Imran menegaskan langkah ini perlu diperkuat dengan memastikan agar seluruh ODHIV dapat mengakses perawatan, dukungan, dan pengobatan HIV/AIDS. Upaya ini dapat terwujud jika komitmen pemerintah dan masyarakat semakin kuat di dukung dengan mobilisasi sumber daya nasional secara terkoordinasi, sinergi, sinkron, serta akuntabel.
“Dengan demikian tujuan penanggulangan HIV/AIDS untuk mewujudkan ending AIDS 2030 bisa menjadi triple zero dalam tiga domain yaitu zero infeksi baru, zero kematian akibat HIV/AIDS, da zero estimasi terhadap ODHIV dapat dicapai,” jelasnya.
Selanjutnya, Imran mengatakan buku petunjuk pelaksanaan ini berisikan paket manfaat dan mekanisme pembiayaan di fasilitas kesehatan tingkat pertama dan rujukan. Buku ini disusun untuk dapat menjadi pegangan bagi seluruh pihak yang berkontribusi di dalam pemberian layanan HIV termasuk petugas kesehatan maupun petugas administrasi di fasilitas kesehatan (faskes) tingkat pertama dan rujukan tingkat lanjut.

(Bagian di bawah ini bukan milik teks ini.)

(* ===== verification/Login.v ===== *)
(** * The login gate

    What a client that has not logged in can cause: nothing on the
    filesystem, no job, no data connection. *)

From S2P Require Import Prelude Types Resolve CLib Sys Tls FsIface FsRooted FsMem Dispatch Queue.
From S2P Require Import World Client Logic Datachan Commands Server Scenario.
Import FsMem Client Commands Server.

Local Open Scope Z_scope.

Module Login.

(** The table a server starts with. *)
Definition default_table (allow_stop : bool) : cmd_table :=
  opftp_commands_init allow_stop (Dispatch.opftp_dispatch_init None).

(** The handlers reachable before login. *)
Definition prelogin_handler (f : handler) : bool :=
  match f with
  | H_user | H_pass | H_quit | H_help | H_feat | H_syst | H_noop | H_opts | H_auth | H_pbsz
  | H_prot => true
  | _ => false
  end.

Lemma prelogin_lookup b name f :
  prelogin_command name = true →
  Dispatch.dispatch_lookup (default_table b) name = Some f → prelogin_handler f = true.
Proof.
  unfold prelogin_command, prelogin_list. cbn [existsb]. intros Hn Hl.
  repeat (apply orb_prop in Hn as [Hn|Hn]; [btests; subst name;
    destruct b; vm_compute in Hl; by simplify_eq|]). done.
Qed.

Section Login.
Context {FS OS : Type} `{FsOps FS} `{SysOps OS}.

(** What stays the same: the filesystem, the jobs and their queue, the
    working directory, the pending transfer parameters, the server's stop
    flag and its table. *)
Definition untouched (h h' : hstate FS OS) : Prop :=
  h_fs h' = h_fs h ∧ h_jobs h' = h_jobs h ∧ s_queue (h_srv h') = s_queue (h_srv h) ∧
  s_stopping (h_srv h') = s_stopping (h_srv h) ∧ s_dispatch (h_srv h') = s_dispatch (h_srv h) ∧
  c_cwd (h_cl h') = c_cwd (h_cl h) ∧ c_job (h_cl h') = c_job (h_cl h) ∧
  c_pasv_fd (h_cl h') = c_pasv_fd (h_cl h) ∧ c_data_peer (h_cl h') = c_data_peer (h_cl h) ∧
  c_have_data_peer (h_cl h') = c_have_data_peer (h_cl h).

(** ... and no login happened. *)
Definition gated (h h' : hstate FS OS) : Prop :=
  untouched h h' ∧ c_logged_in (h_cl h') = c_logged_in (h_cl h).

#[local] Instance gated_refl : Reflexive gated.
Proof. intros h. unfold gated, untouched. by split_and!. Qed.
#[local] Instance gated_trans : Transitive gated.
Proof.
  intros h1 h2 h3 [(?&?&?&?&?&?&?&?&?&?) ?] [(?&?&?&?&?&?&?&?&?&?) ?].
  unfold gated, untouched. split_and!; congruence.
Qed.

Ltac gated_leaf :=
  let h := fresh "h" in
  intros h; unfold os_call, mod_cl, mod_srv, mod_os, send_raw, st_modify;
  repeat case_match; unfold gated, untouched; cbn; by split_and!.

Ltac gated_steps := keeps_steps ltac:(gated_leaf).

Lemma gated_reply code msg : keeps gated (opftp_client_send_reply code msg).
Proof. gated_leaf. Qed.

Lemma gated_send_lines ls : keeps gated (send_lines ls).
Proof. induction ls as [|l ls IH]; cbn [send_lines]; gated_steps. apply IH. Qed.

Lemma gated_start_tls : keeps gated opftp_client_start_tls.
Proof. unfold opftp_client_start_tls, pollset_mod_client. gated_steps. Qed.

Lemma gated_run custom f p :
  prelogin_handler f = true → f ≠ H_pass → keeps gated (cmd_run custom f p).
Proof.
  intros Hf Hp. pose proof gated_send_lines. pose proof gated_start_tls.
  destruct f; try done; cbn [cmd_run];
    unfold cmd_user, cmd_quit, cmd_noop, cmd_syst, cmd_feat, cmd_help, cmd_opts, cmd_auth,
      cmd_pbsz, cmd_prot, reply, opftp_client_send_reply; keeps_steps ltac:(done || gated_leaf).
Qed.

(** PASS: the callback decides. *)
Lemma pass_spec p (h : hstate FS OS) :
  untouched h (cmd_pass (Some p) h).2 ∧
  (c_logged_in (h_cl h) = false → c_logged_in (h_cl (cmd_pass (Some p) h).2) = true →
   c_user (h_cl h) ≠ [] ∧ ∀ auth, s_auth (h_srv h) = Some auth → auth (c_user (h_cl h)) p = true).
Proof.
  unfold cmd_pass, reply, opftp_client_send_reply, send_raw, get_srv, get_cl, mod_cl, st_gets,
    st_modify, mbind, ST_bind. cbv beta iota. case_bool_decide as Hu.
  { split; [unfold untouched; by split_and!|]. cbn. congruence. }
  set (ok := match s_auth (h_srv h) with Some auth => _ | None => true end).
  destruct ok eqn:Eok.
  - split; [unfold untouched; by split_and!|]. intros _ _. split; [done|].
    intros auth Ha. unfold ok in Eok. by rewrite Ha in Eok.
  - split; [unfold untouched; by split_and!|]. cbn. congruence.
Qed.

(** C2. The login gate. Before login, no command line has any effect on the
    filesystem, the jobs, the queue, the working directory, the data
    connection or the stop flag; and a line logs the client in only when a
    user name had been given and the authentication callback, if there is
    one, accepts that name with the line's password. *)
Theorem login_gate custom line b (h : hstate FS OS) :
  s_dispatch (h_srv h) = default_table b → c_logged_in (h_cl h) = false →
  let h' := (process_line custom line h).2 in
  untouched h h' ∧
  (c_logged_in (h_cl h') = true →
   c_user (h_cl h) ≠ [] ∧
   ∀ auth, s_auth (h_srv h) = Some auth → auth (c_user (h_cl h)) (snd (parse_line line)) = true).
Proof.
  intros Ht Hl. cbv zeta. unfold process_line. destruct (parse_line line) as [name param].
  assert (∀ A (m : HM FS OS A), keeps gated m →
    untouched h (m h).2 ∧ (c_logged_in (h_cl (m h).2) = true →
      c_user (h_cl h) ≠ [] ∧
      ∀ auth, s_auth (h_srv h) = Some auth → auth (c_user (h_cl h)) param = true)) as Hg.
  { intros A m Hm. destruct (Hm h) as [Hu He]. split; [done|]. rewrite He, Hl. done. }
  cbn [snd]. case_bool_decide; [apply (Hg unit (mret ())), keeps_ret; apply _|].
  rewrite ST_bind_eq. cbn [get_cl st_gets]. rewrite Hl. cbn [negb andb].
  destruct (prelogin_command name) eqn:Epre; [|apply Hg, gated_reply]. cbn [negb].
  unfold opftp_dispatch_call. rewrite !ST_bind_eq. cbn [get_srv st_gets]. rewrite Ht.
  destruct (Dispatch.dispatch_lookup (default_table b) name) as [f|] eqn:Ef.
  2:{ apply Hg, gated_reply. }
  pose proof (prelogin_lookup _ _ _ Epre Ef) as Hpre. rewrite ST_bind_eq.
  destruct (decide (f = H_pass)) as [->|Hne].
  - destruct (pass_spec param h) as [Hu Hlog]. cbn [cmd_run].
    destruct (cmd_pass (Some param) h) as [[] h']. split; [exact Hu|]. by apply Hlog.
  - pose proof (Hg _ _ (gated_run custom f (Some param) Hpre Hne)) as Hr.
    by destruct (cmd_run custom f (Some param) h) as [[] h'].
Qed.

End Login.

Lemma login_gate_witness :
  let h := Scenario.state (B "/srv") false [] in
  untouched h (process_line Scenario.no_custom (B "DELE f") h).2.
Proof.
  apply (login_gate Scenario.no_custom (B "DELE f") false (Scenario.state (B "/srv") false [])).
  - vm_compute. reflexivity.
  - reflexivity.
Defined.

End Login.
Definition freshWorld : world := mkWorld freshResponse 0 [] ∅ 60000.

(** The process before the module has been used. *)
Definition initialProcess : process := mkProcess None ∅.

(** A request arriving at time [t]: the clock reads [t], the response is
    fresh, the log and the limiter's store are those the previous requests
    left. *)
Definition arrive (t : Z) (w : world) : world :=
  mkWorld freshResponse t (stdout w) (hits w) (resetTime w).

(** Requests served one after the other by [h] with nothing attached after
    it; the response of each is collected. *)
Fixpoint serve (h : handler) (reqs : list (Z * request)) (w : world)
  : list response :=
  match reqs with
  | [] => []
  | (t, req) :: rest =>
      let w' := h req (arrive t w) (fun x => x) in
      res w' :: serve h rest w'
  end.

(** How many of [reqs] come from the source [a]. *)
Fixpoint sourceCount (a : string) (reqs : list (Z * request)) : Z :=
  match reqs with
  | [] => 0
  | (_, req) :: rest =>
      (if String.eqb (ip req) a then 1 else 0) + sourceCount a rest
  end.

(** The response the limiter's handler leaves on a fresh exchange. *)
Definition blocked : response :=
  mkResponse 503 ∅ (Some "Blocked for too many requests") true.

Definition counted (req : request) (w : world) : world :=
  mkWorld (res w) (now w) (stdout w)
          (<[ip req := default 0 (hits w !! ip req) + 1]> (hits w))
          (resetTime w).

(** The test of lines 43-44 for a boolean flag. *)
Definition mustRedirect (isProd : bool) (host : string) (req : request) : bool :=
  isProd && String.eqb (method req) "GET" &&
  (negb (String.eqb (protocol req) "https") ||
   negb (String.eqb (hostname req) host)).

(** The statuses lines 112-125 compare with. *)
Definition ignoredStatuses : list Z := [400; 403; 404; 412; 416].

(** A plain-http GET for the canonical host. *)
Definition sampleRequest : request :=
  mkRequest "GET" "http" "feross.org" "/about?x=1" "203.0.113.7".

Ltac same_count :=
  unfold id;
  match goal with
  | |- Some (if _ <? ?a then _ else _) = Some (if _ <? ?b then _ else _) =>
      replace a with b by lia; reflexivity
  end.

(** ** The variant configured from the environment *)

(** The second version of the module in [index.js] (lines 174-334): the flag
    is read once from [process.env.NODE_ENV] when the module is loaded, the
    entry points take no [isProd] and none of them throws. [checkIgnore],
    [getRollbarHandler] and [runMiddleware] are written as in the first
    version and are shared with it. *)
Module EnvVariant.

Section Env.

(** [process.env.NODE_ENV]: a string, or [None] when the variable is not
    set. *)
Variable NODE_ENV : option string.

(** Line 180. *)
Definition IS_PROD : bool :=
  match NODE_ENV with
  | Some s => String.eqb s "production"
  | None => false
  end.

(** Lines 184-186. *)
Definition MAX_AGE_HSTS : Z :=
  if IS_PROD then 365 * 24 * 60 * 60 * 1000 else 0.

(** Lines 190-192. *)
Definition MAX_AGE_STATIC : Z :=
  if IS_PROD then 365 * 24 * 60 * 60 * 1000 else 0.

(** Lines 209-213. *)
Definition useExpressConfig (a : application) : application :=
  app_set "x-powered-by" (VBool false)
    (app_set "json spaces" (VNum (if IS_PROD then 0 else 2))
       (app_set "trust proxy" (VBool true) a)).

(** The arrow function of lines 216-235. *)
Definition securityHeaders (host : string) : handler :=
  fun req w next =>
    if IS_PROD && String.eqb (method req) "GET" &&
       (negb (String.eqb (protocol req) "https") ||
        negb (String.eqb (hostname req) host))
    then redirect 301 ("https://" +:+ host +:+ url req) w
    else
      let w1 := header "Strict-Transport-Security"
                  ("max-age=" +:+ num_to_string (MAX_AGE_HSTS / 1000) +:+
                   "; includeSubDomains; preload") w in
      let w2 := header "X-Content-Type-Options" "nosniff" w1 in
      next w2.

(** Lines 215-236. *)
Definition useSecurityHeaders (host : string) (a : application) : application :=
  app_use (Closure (securityHeaders host)) a.

(** Lines 238-242. *)
Definition useLogger (a : application) : application :=
  let logger := Morgan (if IS_PROD then "combined" else "dev") (negb IS_PROD) in
  app_use logger a.

(** The [handler] option of lines 261-264. *)
Definition rateLimitHandler : handler :=
  fun req w next =>
    let w1 := morgan "rate-limit" (negb IS_PROD) req w (fun w' => w') in
    send "Blocked for too many requests" (status 503 w1).

(** Lines 244-267. *)
Definition useRateLimit (maxRequestsPerSecond : Z) (a : application)
  (p : process) : application * process :=
  if negb IS_PROD then (a, p) else
  let p := morgan_format "rate-limit" rateLimitLayout p in
  let windowMs := 60 * 1000 in
  let max := 60 * maxRequestsPerSecond in
  let rateLimiter := RateLimit {|
    windowMs := windowMs;
    max := max;
    rl_headers := false;
    rl_handler := rateLimitHandler
  |} in
  (app_use rateLimiter a, p).

(** Lines 194-207: only [host] and [maxRequestsPerSecond] are read from the
    argument. *)
Definition createServer (o : serverOptions) (p : process) : server * process :=
  let host := host o in
  let maxRequestsPerSecond := default 5 (maxRequestsPerSecond o) in
  let app := express in
  let httpServer := mkHttpServer false in
  let app := useExpressConfig app in
  let app := useSecurityHeaders host app in
  let app := useLogger app in
  let '(app, p) := useRateLimit maxRequestsPerSecond app p in
  (mkServer app httpServer, p).

(** Lines 270-301: only [accessToken] is read from the argument. *)
Definition createRollbar (o : rollbarOptions) (p : process) : process :=
  if negb IS_PROD then p else
  mkProcess (Some {|
     accessToken := rb_accessToken o;
     captureUncaught := true;
     captureUnhandledRejections := true;
     rb_checkIgnore := checkIgnore
   |}) (formats p).

(** Lines 321-326: the whole of [opts] is spread, an [isProd] in it
    included. *)
Definition serveStatic (path : string) (opts : gmap string value) : middleware :=
  ExpressStatic path (spread {[ "maxAge" := VNum MAX_AGE_STATIC ]} opts).

End Env.

End EnvVariant.

(** ** Sequences of calls *)

(** [createRollbar] called with each of [calls] in turn, whatever each call
    returns or throws. *)
Definition createRollbars (calls : list rollbarOptions) (p : process) : process :=
  foldl (fun p o => snd (createRollbar o p)) p calls.

(** The calls of [calls] that assign the slot. *)
Definition assigning (calls : list rollbarOptions) : list rollbarOptions :=
  filter (fun o => truthy (rb_isProd o) = true) calls.

(** The request a client sends when it follows the redirect of [req] to the
    canonical host [host]. *)
Definition followRedirect (host : string) (req : request) : request :=
  mkRequest "GET" "https" host (url req) (ip req).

“Selain itu, buku ini ditujukan untuk pengelola petugas kesehatan di Faskes, Dinkes Provinsi, Kabupaten/kota, petugas BPJS Kesehatan, serta rekan-rekan ODHIV agar masing-masing bisa memahami tugas tanggung jawab serta haknya di dalam pelaksanaan layanan HIV di era JKN ini,” katanya.
Lebih lanjut Endang Lukitosari sebagai narasumber menjelaskan isi Buku Petunjuk Pelaksanaan tersebut berisikan delapan bab. Endang mengatakan ODHIV dari seluruh jumlah populasi di Indonesia yang memiliki kepesertaan JKN tidak lebih dari satu persen. “Meski tidak banyak tetap harus mendapatkan manfaat optimal agar status ODIVnya terkendali,” imbuhnya.

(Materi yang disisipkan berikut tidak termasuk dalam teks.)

(** The decimal digits of [n >= 0], most significant first. *)
Definition digits (n : Z) : str :=
  digits_aux (S (Z.to_nat (Z.log2 n))) n [].

(** [format(n, "0<width>d")]: sign-aware zero padding to at least [width]
    characters; [width = 0] is [str(n)]. *)
Definition format_d (width : nat) (n : Z) : str :=
  let ds := digits (Z.abs n) in
  if n <? 0
  then lit "-" ++ repeat 48%N (width - 1 - List.length ds) ++ ds
  else repeat 48%N (width - List.length ds) ++ ds.

End PyStr.

Import PyStr.

(** ** Python floats *)

Module PyFloat.

Definition prec : Z := 53.
Definition emax : Z := 1024.

Definition float := spec_float.

Definition zero : float := S754_zero false.

(** [float(n)] for an integer [n], correctly rounded. *)
Definition of_int (n : Z) : float := binary_normalize prec emax n 0 false.

(** The dyadic number [m * 2^e] and the decimal number [d / 10^k] as the
    nearest float: how the literals below are written. *)
Definition dyadic (m e : Z) : float := binary_normalize prec emax m e false.

Definition sub : float -> float -> float := SFsub prec emax.
Definition mul : float -> float -> float := SFmul prec emax.

(** [a > b] *)
Definition gt (a b : float) : bool := SFltb b a.

(** An integer as an exact, not normalised, mantissa. *)
Definition raw_of_int (n : Z) : float :=
  match n with
  | Z0 => S754_zero false
  | Zpos p => S754_finite false p 0
  | Zneg p => S754_finite true p 0
  end.

(** [a / b] on integers, [b <> 0]: the correctly rounded quotient. *)
Definition int_true_div (a b : Z) : float :=
  SFdiv prec emax (raw_of_int a) (raw_of_int b).

Definition decimal (d k : Z) : float := int_true_div d (10 ^ k).

(** Truncation of a finite float towards zero. *)
Definition trunc (s : bool) (m : positive) (e : Z) : Z :=
  cond_Zopp s (Z.shiftl (Zpos m) e).

(** [int(x)] *)
Definition to_int (x : float) : result Z :=
  match x with
  | S754_nan => Raise ValueError
  | S754_infinity _ => Raise OverflowError
  | S754_zero _ => Ok 0
  | S754_finite s m e => Ok (trunc s m e)
  end.

(** The fractional part [math.modf(x)[0]] of a finite float: exact, with
    the sign of [x]. *)
Definition frac (x : float) : float :=
  match x with
  | S754_finite s m e =>
      if e <? 0
      then binary_normalize prec emax
             (cond_Zopp s (Zpos m mod 2 ^ (- e))) e s
      else S754_zero s
  | _ => x
  end.

(** [round(x)]: to the nearest integer, ties to even. *)
Definition round_half_even (x : float) : result Z :=
  match x with
  | S754_nan => Raise ValueError
  | S754_infinity _ => Raise OverflowError
  | S754_zero _ => Ok 0
  | S754_finite s m e =>
      if e <? 0 then
        let q := Zpos m / 2 ^ (- e) in
        let r := Zpos m mod 2 ^ (- e) in
        let up :=
          match 2 * r ?= 2 ^ (- e) with
          | Lt => false
          | Gt => true
          | Eq => Z.odd q
          end in
        Ok (cond_Zopp s (if up then q + 1 else q))
      else Ok (trunc s m e)
  end.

Distribusi pemanfaatan layanan HIV berdasarkan provider lebih banyak di Rumah Sakit sebanyak 78% dibandingkan di Faskes tingkat pertama yaitu 22%. Namun upaya penanggulangan HIV/AIDS dan IMS bisa ditangani di semua layanan diawali dengan skrining.
Secara garis besar, total manfaat yang diterima ODHIV yang mempunyai kepesertaan JKN, merupakan kombinasi dari manfaat yang dibayarkan oleh BPJS Kesehatan untuk penegakan dan obat ARV yang ditanggung oleh Pemerintah.